TASK
Print exactly what the entries say, line by line, from the first line down to the one with "fname)], Some 1).", inclusive.

SUPPLIED MATERIAL
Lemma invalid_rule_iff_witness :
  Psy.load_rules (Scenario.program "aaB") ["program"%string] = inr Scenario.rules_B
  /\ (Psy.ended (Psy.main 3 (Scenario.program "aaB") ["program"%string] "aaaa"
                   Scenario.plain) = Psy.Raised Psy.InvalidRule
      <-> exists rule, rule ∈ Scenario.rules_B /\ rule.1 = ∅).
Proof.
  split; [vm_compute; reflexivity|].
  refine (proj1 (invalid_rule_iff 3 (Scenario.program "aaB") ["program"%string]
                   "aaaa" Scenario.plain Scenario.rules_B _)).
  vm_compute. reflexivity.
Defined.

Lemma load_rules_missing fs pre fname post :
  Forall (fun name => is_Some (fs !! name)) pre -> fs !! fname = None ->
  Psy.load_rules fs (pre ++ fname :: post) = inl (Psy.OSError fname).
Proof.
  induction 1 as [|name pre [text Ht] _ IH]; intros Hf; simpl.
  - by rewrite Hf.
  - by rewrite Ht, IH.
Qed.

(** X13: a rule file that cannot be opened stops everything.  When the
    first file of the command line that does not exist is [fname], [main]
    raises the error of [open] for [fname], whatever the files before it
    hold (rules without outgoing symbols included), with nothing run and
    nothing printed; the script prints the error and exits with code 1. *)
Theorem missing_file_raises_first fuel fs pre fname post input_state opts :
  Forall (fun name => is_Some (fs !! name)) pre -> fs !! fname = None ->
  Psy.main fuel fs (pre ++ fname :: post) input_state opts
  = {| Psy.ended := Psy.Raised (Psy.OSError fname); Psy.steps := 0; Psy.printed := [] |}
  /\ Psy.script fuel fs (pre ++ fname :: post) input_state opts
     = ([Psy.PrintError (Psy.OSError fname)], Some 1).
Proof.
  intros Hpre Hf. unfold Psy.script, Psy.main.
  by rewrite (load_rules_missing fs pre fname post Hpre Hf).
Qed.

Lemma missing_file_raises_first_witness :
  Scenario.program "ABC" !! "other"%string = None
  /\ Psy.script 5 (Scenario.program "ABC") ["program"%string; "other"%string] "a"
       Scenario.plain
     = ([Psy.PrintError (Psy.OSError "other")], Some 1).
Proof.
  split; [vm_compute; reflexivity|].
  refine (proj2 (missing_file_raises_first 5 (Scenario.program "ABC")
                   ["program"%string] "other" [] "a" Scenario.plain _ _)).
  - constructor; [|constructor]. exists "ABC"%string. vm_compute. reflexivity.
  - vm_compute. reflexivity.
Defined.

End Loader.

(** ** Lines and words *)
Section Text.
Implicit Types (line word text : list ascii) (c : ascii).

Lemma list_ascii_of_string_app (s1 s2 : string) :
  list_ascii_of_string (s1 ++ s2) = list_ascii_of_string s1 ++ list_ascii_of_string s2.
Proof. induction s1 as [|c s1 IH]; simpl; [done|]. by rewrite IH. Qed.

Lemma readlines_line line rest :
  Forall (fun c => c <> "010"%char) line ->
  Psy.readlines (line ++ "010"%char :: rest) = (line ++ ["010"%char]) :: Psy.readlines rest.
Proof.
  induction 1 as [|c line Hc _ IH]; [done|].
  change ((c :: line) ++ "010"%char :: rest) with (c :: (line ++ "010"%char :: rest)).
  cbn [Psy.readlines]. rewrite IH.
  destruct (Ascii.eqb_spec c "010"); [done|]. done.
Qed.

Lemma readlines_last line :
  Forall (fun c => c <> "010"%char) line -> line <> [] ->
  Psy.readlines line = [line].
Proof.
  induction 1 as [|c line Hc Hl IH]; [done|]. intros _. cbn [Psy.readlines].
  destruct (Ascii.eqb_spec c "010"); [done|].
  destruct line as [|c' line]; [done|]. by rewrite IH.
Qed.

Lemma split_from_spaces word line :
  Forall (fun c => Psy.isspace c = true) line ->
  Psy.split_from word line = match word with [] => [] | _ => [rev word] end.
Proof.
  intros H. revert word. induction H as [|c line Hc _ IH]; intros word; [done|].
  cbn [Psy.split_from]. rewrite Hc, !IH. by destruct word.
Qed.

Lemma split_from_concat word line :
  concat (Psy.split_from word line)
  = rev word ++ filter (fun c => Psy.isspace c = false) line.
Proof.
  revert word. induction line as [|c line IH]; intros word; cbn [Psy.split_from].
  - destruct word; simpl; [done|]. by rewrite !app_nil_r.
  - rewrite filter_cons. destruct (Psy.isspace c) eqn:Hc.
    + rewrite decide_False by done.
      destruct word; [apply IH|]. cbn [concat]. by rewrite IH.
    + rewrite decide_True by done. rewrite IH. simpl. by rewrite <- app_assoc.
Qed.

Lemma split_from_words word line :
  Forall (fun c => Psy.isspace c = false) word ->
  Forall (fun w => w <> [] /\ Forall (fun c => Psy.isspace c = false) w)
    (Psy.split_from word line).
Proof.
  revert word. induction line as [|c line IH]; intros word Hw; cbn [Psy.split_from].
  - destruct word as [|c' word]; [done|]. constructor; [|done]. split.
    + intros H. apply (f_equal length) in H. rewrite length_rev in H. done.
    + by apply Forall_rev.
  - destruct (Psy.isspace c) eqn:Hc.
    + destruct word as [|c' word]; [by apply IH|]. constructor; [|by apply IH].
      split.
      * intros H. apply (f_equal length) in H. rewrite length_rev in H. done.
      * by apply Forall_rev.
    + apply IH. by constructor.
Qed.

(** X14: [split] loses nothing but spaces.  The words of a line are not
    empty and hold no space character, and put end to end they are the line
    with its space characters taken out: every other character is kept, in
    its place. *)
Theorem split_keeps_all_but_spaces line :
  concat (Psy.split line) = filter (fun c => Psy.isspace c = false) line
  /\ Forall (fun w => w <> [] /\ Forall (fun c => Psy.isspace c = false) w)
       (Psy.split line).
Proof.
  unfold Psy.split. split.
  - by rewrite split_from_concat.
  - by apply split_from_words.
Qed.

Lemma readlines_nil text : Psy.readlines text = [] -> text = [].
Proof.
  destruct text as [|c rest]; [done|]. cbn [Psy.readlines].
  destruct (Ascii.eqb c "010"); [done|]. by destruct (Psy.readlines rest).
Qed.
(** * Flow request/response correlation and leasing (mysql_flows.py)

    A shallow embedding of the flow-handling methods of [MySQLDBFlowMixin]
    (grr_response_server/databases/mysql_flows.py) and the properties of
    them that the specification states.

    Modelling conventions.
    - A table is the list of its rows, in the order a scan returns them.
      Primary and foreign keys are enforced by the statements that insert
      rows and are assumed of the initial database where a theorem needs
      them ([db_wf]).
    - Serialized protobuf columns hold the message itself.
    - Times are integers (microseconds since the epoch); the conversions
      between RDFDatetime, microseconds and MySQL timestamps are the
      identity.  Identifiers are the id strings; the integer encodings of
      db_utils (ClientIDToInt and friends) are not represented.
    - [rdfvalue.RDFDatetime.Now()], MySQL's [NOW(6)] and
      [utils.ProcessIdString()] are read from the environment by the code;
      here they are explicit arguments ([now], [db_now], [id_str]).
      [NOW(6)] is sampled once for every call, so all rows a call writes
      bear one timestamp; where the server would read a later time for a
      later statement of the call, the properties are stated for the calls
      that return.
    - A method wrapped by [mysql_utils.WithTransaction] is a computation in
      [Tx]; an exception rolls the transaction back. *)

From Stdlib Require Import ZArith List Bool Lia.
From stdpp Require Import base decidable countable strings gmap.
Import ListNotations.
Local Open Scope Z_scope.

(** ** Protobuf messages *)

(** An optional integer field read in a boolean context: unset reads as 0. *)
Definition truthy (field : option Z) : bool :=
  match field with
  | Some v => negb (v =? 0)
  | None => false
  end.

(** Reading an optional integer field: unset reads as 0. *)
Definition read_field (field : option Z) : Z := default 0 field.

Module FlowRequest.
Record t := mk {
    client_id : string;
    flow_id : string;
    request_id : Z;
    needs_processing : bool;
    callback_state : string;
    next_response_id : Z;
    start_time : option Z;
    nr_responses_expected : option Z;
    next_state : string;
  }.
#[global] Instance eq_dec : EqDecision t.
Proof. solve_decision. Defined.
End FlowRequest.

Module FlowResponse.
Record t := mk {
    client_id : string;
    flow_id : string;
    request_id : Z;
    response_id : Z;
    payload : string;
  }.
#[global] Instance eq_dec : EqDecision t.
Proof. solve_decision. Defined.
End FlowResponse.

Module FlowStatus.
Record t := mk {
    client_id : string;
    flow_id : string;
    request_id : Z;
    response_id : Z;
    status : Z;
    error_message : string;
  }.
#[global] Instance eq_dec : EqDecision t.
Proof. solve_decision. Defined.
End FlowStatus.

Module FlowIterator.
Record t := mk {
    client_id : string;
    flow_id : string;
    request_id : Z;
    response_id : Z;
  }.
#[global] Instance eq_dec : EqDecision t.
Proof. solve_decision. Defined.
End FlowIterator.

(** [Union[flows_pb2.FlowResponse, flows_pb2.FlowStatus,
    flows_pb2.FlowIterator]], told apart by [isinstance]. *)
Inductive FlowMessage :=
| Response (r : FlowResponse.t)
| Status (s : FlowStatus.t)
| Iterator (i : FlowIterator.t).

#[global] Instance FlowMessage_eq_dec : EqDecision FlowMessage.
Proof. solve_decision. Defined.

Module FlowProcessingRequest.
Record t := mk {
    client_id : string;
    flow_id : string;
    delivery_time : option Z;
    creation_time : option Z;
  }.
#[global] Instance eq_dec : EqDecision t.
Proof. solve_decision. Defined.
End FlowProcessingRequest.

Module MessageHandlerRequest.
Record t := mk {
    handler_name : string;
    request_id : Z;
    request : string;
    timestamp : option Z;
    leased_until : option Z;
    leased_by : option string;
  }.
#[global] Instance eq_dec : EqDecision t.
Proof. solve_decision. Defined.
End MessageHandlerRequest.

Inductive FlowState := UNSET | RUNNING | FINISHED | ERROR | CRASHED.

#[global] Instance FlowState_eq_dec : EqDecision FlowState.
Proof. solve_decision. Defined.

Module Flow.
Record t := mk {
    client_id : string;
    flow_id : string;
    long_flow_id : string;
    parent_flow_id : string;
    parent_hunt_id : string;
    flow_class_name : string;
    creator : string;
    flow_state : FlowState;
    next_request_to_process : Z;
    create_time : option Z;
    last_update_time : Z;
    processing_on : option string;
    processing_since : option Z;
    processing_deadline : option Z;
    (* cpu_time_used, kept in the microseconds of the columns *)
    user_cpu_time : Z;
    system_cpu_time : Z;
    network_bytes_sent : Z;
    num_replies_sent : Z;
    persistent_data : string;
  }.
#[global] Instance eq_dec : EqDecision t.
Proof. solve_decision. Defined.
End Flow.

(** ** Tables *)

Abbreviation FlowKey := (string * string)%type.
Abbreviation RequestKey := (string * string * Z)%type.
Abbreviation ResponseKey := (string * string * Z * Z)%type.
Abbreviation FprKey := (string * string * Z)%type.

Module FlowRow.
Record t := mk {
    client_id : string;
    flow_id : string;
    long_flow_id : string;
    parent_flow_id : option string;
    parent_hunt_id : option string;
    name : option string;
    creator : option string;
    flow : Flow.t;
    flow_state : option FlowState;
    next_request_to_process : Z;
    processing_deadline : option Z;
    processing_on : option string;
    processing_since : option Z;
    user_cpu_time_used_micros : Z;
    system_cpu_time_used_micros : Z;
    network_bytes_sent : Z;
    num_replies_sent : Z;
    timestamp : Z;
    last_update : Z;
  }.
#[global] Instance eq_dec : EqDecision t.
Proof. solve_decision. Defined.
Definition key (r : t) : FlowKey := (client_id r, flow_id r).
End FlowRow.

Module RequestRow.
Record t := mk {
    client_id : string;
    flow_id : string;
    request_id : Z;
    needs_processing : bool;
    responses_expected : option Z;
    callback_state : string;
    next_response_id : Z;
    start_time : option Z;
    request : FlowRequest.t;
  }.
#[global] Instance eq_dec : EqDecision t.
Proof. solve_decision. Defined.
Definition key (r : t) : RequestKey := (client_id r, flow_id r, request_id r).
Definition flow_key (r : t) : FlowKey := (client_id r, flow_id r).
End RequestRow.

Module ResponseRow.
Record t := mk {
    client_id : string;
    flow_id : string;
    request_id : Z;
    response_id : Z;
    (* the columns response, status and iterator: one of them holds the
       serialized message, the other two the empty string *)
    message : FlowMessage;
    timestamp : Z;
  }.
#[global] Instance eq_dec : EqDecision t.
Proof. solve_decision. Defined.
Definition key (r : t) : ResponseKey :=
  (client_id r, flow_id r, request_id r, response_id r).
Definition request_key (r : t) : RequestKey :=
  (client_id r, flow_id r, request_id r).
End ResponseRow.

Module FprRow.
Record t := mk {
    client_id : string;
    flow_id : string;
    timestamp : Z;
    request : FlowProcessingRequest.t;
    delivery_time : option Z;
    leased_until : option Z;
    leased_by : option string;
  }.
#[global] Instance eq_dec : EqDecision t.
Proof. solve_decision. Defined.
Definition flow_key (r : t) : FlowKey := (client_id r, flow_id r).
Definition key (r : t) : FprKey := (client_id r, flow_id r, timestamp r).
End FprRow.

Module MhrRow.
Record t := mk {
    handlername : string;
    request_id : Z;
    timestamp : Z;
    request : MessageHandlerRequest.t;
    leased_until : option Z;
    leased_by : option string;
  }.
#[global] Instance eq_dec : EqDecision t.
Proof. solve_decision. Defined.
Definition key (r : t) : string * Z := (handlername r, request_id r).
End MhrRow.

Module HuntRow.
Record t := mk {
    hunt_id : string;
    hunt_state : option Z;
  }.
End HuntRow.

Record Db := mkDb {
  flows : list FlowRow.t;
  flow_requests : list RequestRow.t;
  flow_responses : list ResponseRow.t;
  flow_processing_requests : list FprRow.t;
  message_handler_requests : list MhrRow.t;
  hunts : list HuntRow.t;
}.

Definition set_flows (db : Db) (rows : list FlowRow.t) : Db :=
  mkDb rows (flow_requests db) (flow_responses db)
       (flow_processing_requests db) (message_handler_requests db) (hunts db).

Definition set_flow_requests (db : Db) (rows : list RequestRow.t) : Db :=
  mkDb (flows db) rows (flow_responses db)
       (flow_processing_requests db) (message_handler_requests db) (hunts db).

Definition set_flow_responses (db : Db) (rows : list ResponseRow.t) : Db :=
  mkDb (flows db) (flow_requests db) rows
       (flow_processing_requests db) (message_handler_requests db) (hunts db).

WRITTEN RESPONSE
Lemma invalid_rule_iff_witness :
  Psy.load_rules (Scenario.program "aaB") ["program"%string] = inr Scenario.rules_B
  /\ (Psy.ended (Psy.main 3 (Scenario.program "aaB") ["program"%string] "aaaa"
                   Scenario.plain) = Psy.Raised Psy.InvalidRule
      <-> exists rule, rule ∈ Scenario.rules_B /\ rule.1 = ∅).
Proof.
  split; [vm_compute; reflexivity|].
  refine (proj1 (invalid_rule_iff 3 (Scenario.program "aaB") ["program"%string]
                   "aaaa" Scenario.plain Scenario.rules_B _)).
  vm_compute. reflexivity.
Defined.

Lemma load_rules_missing fs pre fname post :
  Forall (fun name => is_Some (fs !! name)) pre -> fs !! fname = None ->
  Psy.load_rules fs (pre ++ fname :: post) = inl (Psy.OSError fname).
Proof.
  induction 1 as [|name pre [text Ht] _ IH]; intros Hf; simpl.
  - by rewrite Hf.
  - by rewrite Ht, IH.
Qed.

(** X13: a rule file that cannot be opened stops everything.  When the
    first file of the command line that does not exist is [fname], [main]
    raises the error of [open] for [fname], whatever the files before it
    hold (rules without outgoing symbols included), with nothing run and
    nothing printed; the script prints the error and exits with code 1. *)
Theorem missing_file_raises_first fuel fs pre fname post input_state opts :
  Forall (fun name => is_Some (fs !! name)) pre -> fs !! fname = None ->
  Psy.main fuel fs (pre ++ fname :: post) input_state opts
  = {| Psy.ended := Psy.Raised (Psy.OSError fname); Psy.steps := 0; Psy.printed := [] |}
  /\ Psy.script fuel fs (pre ++ fname :: post) input_state opts
     = ([Psy.PrintError (Psy.OSError fname)], Some 1).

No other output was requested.